FILED
United States Court of Appeals
UNITED STATES COURT OF APPEALS Tenth Circuit
FOR THE TENTH CIRCUIT July 7, 2015
Elisabeth A. Shumaker
Clerk of Court
UNITED STATES OF AMERICA,
Plaintiff - Appellee,
v. No. 15-1072
(D.C. No. 1:14-CR-00269-RM-1)
KYLE A. HANAHAN, (D. Colo.)
Defendant - Appellant.
ORDER AND JUDGMENT*
Before KELLY, HARTZ, and McHUGH, Circuit Judges.
Following his acceptance of a plea agreement that included a waiver of his
right to appeal, Kyle A. Hanahan pleaded guilty to transportation of child
pornography, in violation of 18 U.S.C. § 2252A(a)(1) and (b)(1). He was sentenced
to 108 months’ imprisonment. Despite his waiver, he filed an appeal. The
government has moved to enforce Hanahan’s appeal waiver. See United States v.
Hahn, 359 F.3d 1315, 1328 (10th Cir. 2004) (en banc) (per curiam).
*
This panel has determined that oral argument would not materially assist the
determination of this appeal. See Fed. R. App. P. 34(a)(2); 10th Cir. R. 34.1(G). The
case is therefore ordered submitted without oral argument. This order and judgment
is not binding precedent, except under the doctrines of law of the case, res judicata,
and collateral estoppel. It may be cited, however, for its persuasive value consistent
with Fed. R. App. P. 32.1 and 10th Cir. R. 32.1.
In evaluating a motion to enforce a waiver, we consider: “(1) whether the
disputed appeal falls within the scope of the waiver of appellate rights; (2) whether
the defendant knowingly and voluntarily waived his appellate rights; and (3) whether
enforcing the waiver would result in a miscarriage of justice.” Id. at 1325.
Hanahan’s counsel has filed a response in which Hanahan “concedes that the appeal
waiver contained in his plea agreement is enforceable” under Hahn. Aplt. Resp. at 1.

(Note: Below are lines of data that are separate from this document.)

Lemma timer_ok M M' c rsp cross :
  sched_ok M -> lapic_timer_entry M c rsp cross = Done M' -> sched_ok M'.
Proof.
  intros HM. unfold lapic_timer_entry. destruct (cpus M !! c) as [k|] eqn:Hc; [|by intros [= <-]].
  assert (forall g, others_ok M c g -> forall M', try_to_switch_task M c g = Done M' ->
    (k_task k <> NULL -> waiting g (k_task k) /\ k_task k ∈ tasks g) -> sched_ok M') as Hswitch.
  { clear M'. intros g Ho M' E Hw. unfold try_to_switch_task in E.
    apply outcome_bind_Done in E as ([p g1] & E1 & E2).
    destruct (p =? NULL) eqn:Ep; bool_hyps; injection E2 as <-.
    - subst p. destruct (get_next_running g NULL g1 E1) as (_ & _ & _ & Hno).
      destruct (Hno eq_refl) as [-> Hnw].
      destruct (decide (k_task k = NULL)) as [E0|Hn].
      + replace (Machine g (cpus M)) with (set_cpu M c id g).
        2:{ unfold set_cpu. f_equal. apply list_alter_id. done. }
        by eapply sched_ok_set.
      + destruct (Hw Hn) as [Hwk Hin]. by destruct (Hnw _ Hin).
    - eapply (switch_ok M c k g p g1); done. }
  destruct (k_task k =? NULL) eqn:Ek; bool_hyps.
  { intros E. eapply Hswitch; [by apply sched_ok_others|done|done]. }
  destruct (decrease_task_couter (ctx M) (k_task k)) as [n g1] eqn:Ed.
  assert (same_table (ctx M) g1 /\ forall q, state (deref g1 q) = state (deref (ctx M) q)) as [Hst Hs1].
  { unfold decrease_task_couter in Ed. injection Ed as _ <-. split; [by apply same_table_upd|].
    intros q. rewrite deref_upd. by destruct (decide (q = k_task k)) as [->|]. }
  pose proof (so_run _ HM c k Hc Ek) as [Hin Hsk].
  destruct (0 <? u64 n) eqn:En; bool_hyps.
  { intros [= <-]. replace (Machine g1 (cpus M)) with (set_cpu M c id g1).
    2:{ unfold set_cpu. f_equal. apply list_alter_id. done. }
    eapply sched_ok_set; [done| |done|].
    - eapply others_ok_same_table; [by apply sched_ok_others|done|].
      intros c' k' Hne Hk Hn. rewrite Hs1. by apply (so_run _ HM c').
    - intros _. destruct Hst as [-> _]. rewrite Hs1. split; [done|]. split; [done|].
      intros c' k' Hne Hk E. by apply (so_dist _ HM c c' k k'). }
  set (g2 := set_task_esp0 _ _ _). intros E.
  assert (same_table (ctx M) g2) as Hst2.
  { eapply same_table_trans; [exact Hst|]. eapply same_table_trans; [apply same_table_waiting|apply same_table_esp0]. }
  assert (forall q, state (deref g2 q) = if decide (q = k_task k) then TASK_WAITING else state (deref g1 q)) as Hs2.
  { intros q. unfold g2, set_task_esp0, set_task_waiting. rewrite !deref_upd.
    destruct (decide (q = k_task k)) as [->|]; [|done]. by rewrite decide_True. }
  eapply Hswitch; [|exact E|].
  - eapply others_ok_same_table; [by apply sched_ok_others|done|].
    intros c' k' Hne Hk Hn. rewrite Hs2, decide_False, Hs1.
    + by apply (so_run _ HM c').
    + intros Eq. by apply (so_dist _ HM c c' k k').
  - intros _. destruct Hst2 as [-> _]. split; [|done]. split; [done|]. by rewrite Hs2, decide_True.
Qed.

Lemma broadcast_ok M M' c rsp :
  sched_ok M -> lapic_sched_broadcast_entry M c rsp = Done M' -> sched_ok M'.
Proof.
  intros HM. unfold lapic_sched_broadcast_entry.
  destruct (cpus M !! c) as [k|] eqn:Hc; [|by intros [= <-]].
  destruct (k_task k =? NULL) eqn:Ek; bool_hyps; [|by intros [= <-]].
  intros E. apply outcome_bind_Done in E as ([p g1] & E1 & E2).
  destruct (p =? NULL) eqn:Ep; bool_hyps; injection E2 as <-.
  - subst p. destruct (get_next_running _ NULL g1 E1) as (_ & _ & _ & Hno).
    destruct (Hno eq_refl) as [-> _]. by destruct M.
  - eapply (switch_ok M c k (ctx M) p g1); try done. by apply sched_ok_others.
Qed.

(** [task_clean] on the task of [c]: its slot is emptied, nothing else moves. *)
Lemma task_clean_others M c k g1 :
  sched_ok M -> cpus M !! c = Some k -> k_task k <> NULL ->
  task_clean (ctx M) (k_task k) = Done g1 -> others_ok M c g1.
Proof.
  intros HM Hc Hk E. destruct (task_clean_Done _ _ _ E) as [Ht Hd].
  destruct (so_run _ HM c k Hc Hk) as [Hin _].
  apply list_elem_of_lookup in Hin as [i Hi]. pose proof (so_pids _ HM i _ Hi Hk) as Hpid.
  pose proof (lookup_lt_Some _ _ _ Hi) as Hlt.
  assert (forall j, tasks g1 !! j = if decide (j = i) then Some NULL else tasks (ctx M) !! j) as Htl.
  { intros j. rewrite Ht, Hpid, zset_lookup by lia. by rewrite Nat2Z.id. }
  assert (forall q, pid (deref g1 q) = pid (deref (ctx M) q)) as Hp.
  { intros q. rewrite Hd. by destruct (decide (q = k_task k)) as [->|]. }
  split; [|split; [|apply HM]].
  - intros j p Hj Hpn. rewrite Htl in Hj. rewrite Hp. destruct (decide (j = i)); [congruence|].
    by apply (so_pids _ HM).
  - intros c' k' Hne Hk' Hn. destruct (so_run _ HM c' k' Hk' Hn) as [Hin' Hs].
    assert (k_task k' <> k_task k) as Hx by (by apply (so_dist _ HM c' c)).
    split; [|by rewrite Hd, decide_False].
    apply list_elem_of_lookup in Hin' as [j Hj]. apply list_elem_of_lookup. exists j.
    rewrite Htl, decide_False; [done|]. intros ->. congruence.
Qed.

Lemma exit_ok M M' c k :
  sched_ok M -> cpus M !! c = Some k -> k_task k <> NULL -> task_exit M c = Done M' -> sched_ok M'.
Proof.
  intros HM Hc Hk. unfold task_exit. rewrite Hc. intros E.
  apply outcome_bind_Done in E as (g1 & E1 & E).
  apply outcome_bind_Done in E as ([p g2] & E2 & E).
  pose proof (task_clean_others M c k g1 HM Hc Hk E1) as Ho.
  assert (sched_ok (set_cpu M c (set_k_task NULL) g1)) as HM1 by (by eapply sched_ok_set).
  destruct (p =? NULL) eqn:Ep; bool_hyps; injection E as <-.
  - subst p. destruct (get_next_running _ NULL g2 E2) as (_ & _ & _ & Hno).
    destruct (Hno eq_refl) as [-> _]. exact HM1.
  - eapply (switch_ok (set_cpu M c (set_k_task NULL) g1) c (set_k_task NULL k) g1 p g2); try done.
    + cbn. by rewrite list_lookup_alter_eq, Hc.
    + apply (sched_ok_others _ c HM1).
Qed.

(** C5: However the interrupts interleave, no task is ever on two processors, and
    a task on a processor is in the table, marked running. *)
Theorem no_task_on_two_cpus M M' :
  sched_ok M -> rtc kstep M M' -> sched_ok M'.
Proof.
  intros HM Hr. induction Hr as [|M M1 M2 Hs _ IH]; [done|]. apply IH.
  destruct Hs as [M M' c rsp cross E|M M' c rsp E|M M' c k Hc Hk E].
  - by eapply timer_ok.
  - by eapply broadcast_ok.
  - by eapply exit_ok.
Qed.

(** A processor whose task used up its time never goes idle: it gets a task,
    the old one being among the candidates. *)
Theorem timer_switches M c k rsp cross :
  sched_ok M -> cpus M !! c = Some k -> k_task k <> NULL ->
  counter (deref (ctx M) (k_task k)) = 1 ->
  exists M' k', lapic_timer_entry M c rsp cross = Done M' /\ cpus M' !! c = Some k' /\
    k_task k' ∈ tasks (ctx M) /\ k_task k' <> NULL /\
    state (deref (ctx M') (k_task k')) = TASK_RUNNING.
Proof.
  intros HM Hc Hk Hcnt. unfold lapic_timer_entry. rewrite Hc.
  apply Z.eqb_neq in Hk as Hk0. rewrite Hk0.
  unfold decrease_task_couter. rewrite deref_upd, decide_True by done.
  cbn [counter set_counter]. rewrite Hcnt. change (u64 (s64 (u64 (1 - 1)))) with 0.
  change (0 <? 0) with false. cbn iota. set (g1 := upd _ _ _). set (g2 := set_task_esp0 _ _ _).
  destruct (so_run _ HM c k Hc Hk) as [Hin _].
  assert (tasks g2 = tasks (ctx M)) as Ht by done.
  assert (waiting g2 (k_task k)) as Hw.
  { split; [done|]. unfold g2, set_task_esp0, set_task_waiting. rewrite !deref_upd.
    by rewrite !decide_True. }
  unfold try_to_switch_task. assert (exists p g', get_next_ready_task g2 = Done (p, g')) as (p & g' & E).
  { destruct (get_next_cases g2) as [(p & _ & ->)|[(_ & p & g' & _ & _ & ->)|(Hno & _)]]; [eauto..|].
    by destruct (Hno (k_task k)) as [_ []]. }
  rewrite E. cbn [mbind outcome_bind]. destruct (get_next_running _ _ _ E) as (_ & _ & Hs & Hno).
  destruct (decide (p = NULL)) as [->|Hp].
  { destruct (Hno eq_refl) as [_ Hn]. by destruct (Hn (k_task k)). }
  destruct (Hs Hp) as [Hpin Hps]. apply Z.eqb_neq in Hp as Hp0. rewrite Hp0.
  eexists _, (set_k_task p k). split; [done|].
  split; [cbn; by rewrite list_lookup_alter_eq, Hc|]. split; [by rewrite <- Ht|].
  split; [done|]. cbn [ctx set_cpu k_task set_k_task].
  rewrite dispatch_state, set_running_state. by destruct (decide (p = p)).
Qed.

(** ** The race in task_exit *)

(** [task_exit] calls [get_next_ready_task] without taskspinlock.  Its reading
    part, which stores to nothing while some task is ready, and its writing
    part on processor [c]. *)
Definition exit_scan g : Z := fst (foldl (scan_ready g) (NULL, false) (tasks g)).
Definition exit_take M (c : nat) (p : Z) : machine H :=
  set_cpu M c (set_k_task p) (dispatch (set_task_running (ctx M) p) p).

(** The two parts in a row are what [task_exit] does after [task_clean]. *)
Lemma exit_scan_take M c :
  exit_scan (ctx M) <> NULL ->
  (r ← get_next_ready_task (ctx M);
   let '(p, g2) := r in
   if p =? NULL then Done (Machine g2 (cpus M))
   else Done (set_cpu M c (set_k_task p) (dispatch g2 p))) =
  Done (exit_take M c (exit_scan (ctx M))).
Proof.
  unfold exit_scan, get_next_ready_task. destruct (foldl _ _ _) as [p hw]. cbn [fst]. intros Hp.
  apply Z.eqb_neq in Hp. rewrite Hp. cbn [mbind outcome_bind]. rewrite Hp.
  cbn [mbind outcome_bind]. by rewrite Hp.
Qed.

(** Two processors that leave their tasks together both scan before either
    marks: they run the same task. *)
Theorem task_exit_race M c c' k k' :
  c <> c' -> cpus M !! c = Some k -> cpus M !! c' = Some k' ->
  exit_scan (ctx M) <> NULL ->
  let p := exit_scan (ctx M) in
  let M2 := exit_take (exit_take M c p) c' p in
  ~ sched_ok M2 /\ exists k1 k2, cpus M2 !! c = Some k1 /\ cpus M2 !! c' = Some k2 /\
    k_task k1 = p /\ k_task k2 = p.
Proof.
  intros Hne Hc Hc' Hp p M2.
  assert (cpus M2 !! c = Some (set_k_task p k)) as H1.
  { cbn. rewrite list_lookup_alter_ne, list_lookup_alter_eq by done. by rewrite Hc. }
  assert (cpus M2 !! c' = Some (set_k_task p k')) as H2.
  { cbn. rewrite list_lookup_alter_eq, list_lookup_alter_ne by done. by rewrite Hc'. }
  split; [|by exists (set_k_task p k), (set_k_task p k')].
  intros HM. by apply (so_dist _ HM c c' _ _ H1 H2 Hne).
Qed.
End Handlers.

(** ** Witnesses *)

Definition demo_create (nm : list Z) (g : task_ctx_t (list (Z * Z))) : task_ctx_t (list (Z * Z)) :=
  match ktask_create g nm 0x1000 4096 1 with Done (_, g') => g' | Stuck _ => g end.
(** Two tasks, two idle processors. *)
Definition demo_machine : machine (list (Z * Z)) :=
  Machine (demo_create [98] (demo_create [97] empty_ctx))
    [Kpcr 0 0 0 0 NULL 0 0; Kpcr 1 0 0 0 NULL 0 0].

Lemma demo_machine_ok : sched_ok demo_machine.
Proof.
  split.
  - intros i p Hi Hp.
    assert (forallb (fun '(i, p) => (p =? NULL) || (pid (deref (ctx demo_machine) p) =? Z.of_nat i))%bool
      (imap (fun i p => (i, p)) (tasks (ctx demo_machine))) = true) as Hall by (vm_compute; reflexivity).
    rewrite forallb_forall in Hall. specialize (Hall (i, p)).
    assert (In (i, p) (imap (fun i p => (i, p)) (tasks (ctx demo_machine)))) as Hin.
    { apply list_elem_of_In, list_elem_of_lookup. exists i. by rewrite list_lookup_imap, Hi. }
    specialize (Hall Hin). apply orb_true_iff in Hall as [E|E]; bool_hyps; done.
  - intros [|[|c]] k Hk Hn; cbn in Hk; simplify_eq; by destruct Hn.
  - intros [|[|c]] c' k k' Hk Hk' Hne Hn; cbn in Hk; simplify_eq; by destruct Hn.
Qed.

(** One timer interrupt on each processor. *)
Definition demo_after : machine (list (Z * Z)) :=
  match (M ← lapic_timer_entry demo_machine 0 4096 false; lapic_timer_entry M 1 8192 false) with
  | Done M => M | Stuck _ => demo_machine end.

Our independent review confirms that the proposed issues for appeal fall
within the scope of the waiver or raise a claim of ineffective assistance of counsel
that Hanahan may not pursue on direct appeal, see United States v. Edgar, 348 F.3d
867, 869 (10th Cir. 2003) (stating rule, with “rare exception” not applicable here, that
ineffective-assistance claims must be brought in a collateral proceeding). The plea
agreement clearly sets forth the appeal waiver and states that it was knowing and
voluntary, and the district court discussed the waiver and confirmed Hanahan’s
understanding of it during his change of plea hearing. Moreover, there is no evidence
contradicting Hanahan’s knowing and voluntary acceptance of the waiver. Finally,
there is no indication that enforcing the waiver would result in a miscarriage of
justice as defined in Hahn, 359 F.3d at 1327.
The motion to enforce is granted and this matter is dismissed.